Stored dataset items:
____

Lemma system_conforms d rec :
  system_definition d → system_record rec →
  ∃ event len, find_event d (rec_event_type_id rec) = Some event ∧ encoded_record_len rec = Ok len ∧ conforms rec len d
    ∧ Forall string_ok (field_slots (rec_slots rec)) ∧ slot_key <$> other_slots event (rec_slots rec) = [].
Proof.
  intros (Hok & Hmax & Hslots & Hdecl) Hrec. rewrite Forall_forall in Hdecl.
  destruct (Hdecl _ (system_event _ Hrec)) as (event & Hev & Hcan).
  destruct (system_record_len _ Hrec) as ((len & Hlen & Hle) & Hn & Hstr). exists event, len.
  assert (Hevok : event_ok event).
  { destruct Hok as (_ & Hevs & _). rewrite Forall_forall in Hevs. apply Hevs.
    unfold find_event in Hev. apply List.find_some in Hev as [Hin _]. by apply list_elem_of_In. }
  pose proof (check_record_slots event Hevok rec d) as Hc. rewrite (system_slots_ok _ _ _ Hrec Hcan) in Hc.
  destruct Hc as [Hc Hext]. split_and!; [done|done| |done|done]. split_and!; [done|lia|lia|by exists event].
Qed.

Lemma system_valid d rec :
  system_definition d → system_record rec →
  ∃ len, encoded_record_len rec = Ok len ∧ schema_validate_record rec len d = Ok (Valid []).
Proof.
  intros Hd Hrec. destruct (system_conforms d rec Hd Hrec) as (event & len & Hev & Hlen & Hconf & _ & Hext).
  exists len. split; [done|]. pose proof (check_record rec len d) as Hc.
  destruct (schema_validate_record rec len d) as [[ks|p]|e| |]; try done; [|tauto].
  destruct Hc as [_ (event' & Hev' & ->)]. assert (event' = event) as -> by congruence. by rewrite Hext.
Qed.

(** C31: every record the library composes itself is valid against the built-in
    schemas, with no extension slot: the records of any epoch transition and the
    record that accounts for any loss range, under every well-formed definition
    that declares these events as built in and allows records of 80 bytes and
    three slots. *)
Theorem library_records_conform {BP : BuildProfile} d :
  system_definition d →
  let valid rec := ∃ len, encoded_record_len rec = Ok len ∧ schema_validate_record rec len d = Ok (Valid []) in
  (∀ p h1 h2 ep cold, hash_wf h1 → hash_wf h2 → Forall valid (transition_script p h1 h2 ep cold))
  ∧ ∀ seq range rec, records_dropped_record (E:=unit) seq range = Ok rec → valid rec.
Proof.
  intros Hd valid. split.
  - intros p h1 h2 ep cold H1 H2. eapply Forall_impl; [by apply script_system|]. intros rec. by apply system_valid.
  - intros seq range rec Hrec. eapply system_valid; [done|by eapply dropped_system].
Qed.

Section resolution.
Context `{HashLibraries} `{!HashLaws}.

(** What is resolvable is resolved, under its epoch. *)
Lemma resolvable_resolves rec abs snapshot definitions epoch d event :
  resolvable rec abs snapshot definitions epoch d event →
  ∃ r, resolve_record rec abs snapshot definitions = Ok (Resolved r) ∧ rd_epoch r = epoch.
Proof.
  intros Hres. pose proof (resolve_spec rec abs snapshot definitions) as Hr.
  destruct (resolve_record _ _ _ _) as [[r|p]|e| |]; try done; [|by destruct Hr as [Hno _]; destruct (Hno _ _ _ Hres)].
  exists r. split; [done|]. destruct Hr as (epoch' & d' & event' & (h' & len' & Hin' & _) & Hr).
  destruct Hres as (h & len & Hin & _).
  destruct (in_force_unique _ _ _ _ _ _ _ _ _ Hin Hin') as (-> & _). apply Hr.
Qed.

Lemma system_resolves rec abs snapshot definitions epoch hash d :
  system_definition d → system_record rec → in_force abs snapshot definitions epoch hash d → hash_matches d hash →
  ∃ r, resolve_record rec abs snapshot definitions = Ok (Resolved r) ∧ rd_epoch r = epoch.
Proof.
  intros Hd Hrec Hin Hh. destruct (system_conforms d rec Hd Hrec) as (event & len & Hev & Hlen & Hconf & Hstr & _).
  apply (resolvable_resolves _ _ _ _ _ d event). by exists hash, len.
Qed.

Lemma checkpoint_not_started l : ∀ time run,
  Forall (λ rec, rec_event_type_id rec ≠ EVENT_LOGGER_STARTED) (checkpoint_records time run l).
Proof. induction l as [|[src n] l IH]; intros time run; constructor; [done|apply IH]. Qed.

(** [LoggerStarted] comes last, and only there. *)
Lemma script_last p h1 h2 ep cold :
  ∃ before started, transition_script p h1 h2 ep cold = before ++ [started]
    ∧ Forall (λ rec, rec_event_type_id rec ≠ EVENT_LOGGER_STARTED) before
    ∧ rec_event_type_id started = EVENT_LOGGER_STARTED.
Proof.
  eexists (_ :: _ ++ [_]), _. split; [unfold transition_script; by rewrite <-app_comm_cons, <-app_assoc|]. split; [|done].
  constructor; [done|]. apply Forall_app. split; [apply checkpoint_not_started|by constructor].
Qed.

____

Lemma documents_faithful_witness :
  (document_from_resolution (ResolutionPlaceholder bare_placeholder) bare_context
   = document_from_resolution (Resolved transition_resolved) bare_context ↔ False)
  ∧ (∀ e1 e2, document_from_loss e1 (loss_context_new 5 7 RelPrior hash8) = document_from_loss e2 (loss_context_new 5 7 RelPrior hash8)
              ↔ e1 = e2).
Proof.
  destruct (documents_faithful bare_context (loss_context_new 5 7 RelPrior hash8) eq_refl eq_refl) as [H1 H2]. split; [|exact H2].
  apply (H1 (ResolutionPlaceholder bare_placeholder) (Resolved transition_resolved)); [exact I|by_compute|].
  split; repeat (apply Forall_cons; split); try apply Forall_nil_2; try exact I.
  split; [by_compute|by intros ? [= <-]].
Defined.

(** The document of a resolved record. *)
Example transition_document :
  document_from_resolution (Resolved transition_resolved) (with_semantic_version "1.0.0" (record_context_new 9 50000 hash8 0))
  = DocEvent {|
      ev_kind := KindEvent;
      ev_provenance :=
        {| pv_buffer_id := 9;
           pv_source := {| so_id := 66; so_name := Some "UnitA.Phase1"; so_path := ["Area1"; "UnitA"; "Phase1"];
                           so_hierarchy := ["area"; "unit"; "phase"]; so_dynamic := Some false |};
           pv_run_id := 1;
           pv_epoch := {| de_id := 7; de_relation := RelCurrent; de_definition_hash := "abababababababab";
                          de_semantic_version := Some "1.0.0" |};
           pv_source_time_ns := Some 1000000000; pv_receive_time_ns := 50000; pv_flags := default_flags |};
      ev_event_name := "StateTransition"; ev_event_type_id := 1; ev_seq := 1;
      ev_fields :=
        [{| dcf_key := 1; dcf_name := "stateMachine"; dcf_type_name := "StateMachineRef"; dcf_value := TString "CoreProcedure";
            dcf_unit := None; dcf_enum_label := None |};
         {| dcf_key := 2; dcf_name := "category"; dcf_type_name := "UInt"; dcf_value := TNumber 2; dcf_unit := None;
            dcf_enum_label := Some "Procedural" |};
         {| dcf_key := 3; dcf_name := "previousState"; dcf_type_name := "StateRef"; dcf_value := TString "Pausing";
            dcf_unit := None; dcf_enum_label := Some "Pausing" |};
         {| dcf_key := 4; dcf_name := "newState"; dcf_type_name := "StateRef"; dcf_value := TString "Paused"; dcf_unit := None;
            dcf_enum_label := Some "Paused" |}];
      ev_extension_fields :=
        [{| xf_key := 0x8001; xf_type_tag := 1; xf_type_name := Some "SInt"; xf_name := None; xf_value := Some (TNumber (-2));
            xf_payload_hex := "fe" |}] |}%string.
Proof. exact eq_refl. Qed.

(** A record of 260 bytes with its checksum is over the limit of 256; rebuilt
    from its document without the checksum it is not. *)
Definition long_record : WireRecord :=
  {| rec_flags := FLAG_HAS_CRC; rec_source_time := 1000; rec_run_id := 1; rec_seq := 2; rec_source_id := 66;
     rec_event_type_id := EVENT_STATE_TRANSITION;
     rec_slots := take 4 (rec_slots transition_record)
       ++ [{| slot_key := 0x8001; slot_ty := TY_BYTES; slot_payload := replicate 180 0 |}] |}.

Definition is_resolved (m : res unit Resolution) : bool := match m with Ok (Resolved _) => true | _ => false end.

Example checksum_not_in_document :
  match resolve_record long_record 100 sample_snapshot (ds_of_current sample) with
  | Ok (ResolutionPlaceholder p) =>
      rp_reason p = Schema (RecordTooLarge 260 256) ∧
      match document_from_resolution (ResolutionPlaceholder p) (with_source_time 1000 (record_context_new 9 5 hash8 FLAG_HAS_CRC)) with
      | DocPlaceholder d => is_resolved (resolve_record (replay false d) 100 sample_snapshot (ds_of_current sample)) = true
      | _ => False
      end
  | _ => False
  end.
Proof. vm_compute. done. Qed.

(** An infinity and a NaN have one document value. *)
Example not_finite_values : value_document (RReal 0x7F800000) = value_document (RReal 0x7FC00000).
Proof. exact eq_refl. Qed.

____

What this task involves: Starting with the line that holds "Lemma system_conforms d" and ending with the line that holds "intros (Hok &", retype every line in the data above exactly, and nothing else.

Solution to the exercise:
Lemma system_conforms d rec :
  system_definition d → system_record rec →
  ∃ event len, find_event d (rec_event_type_id rec) = Some event ∧ encoded_record_len rec = Ok len ∧ conforms rec len d
    ∧ Forall string_ok (field_slots (rec_slots rec)) ∧ slot_key <$> other_slots event (rec_slots rec) = [].
Proof.
  intros (Hok & Hmax & Hslots & Hdecl) Hrec. rewrite Forall_forall in Hdecl.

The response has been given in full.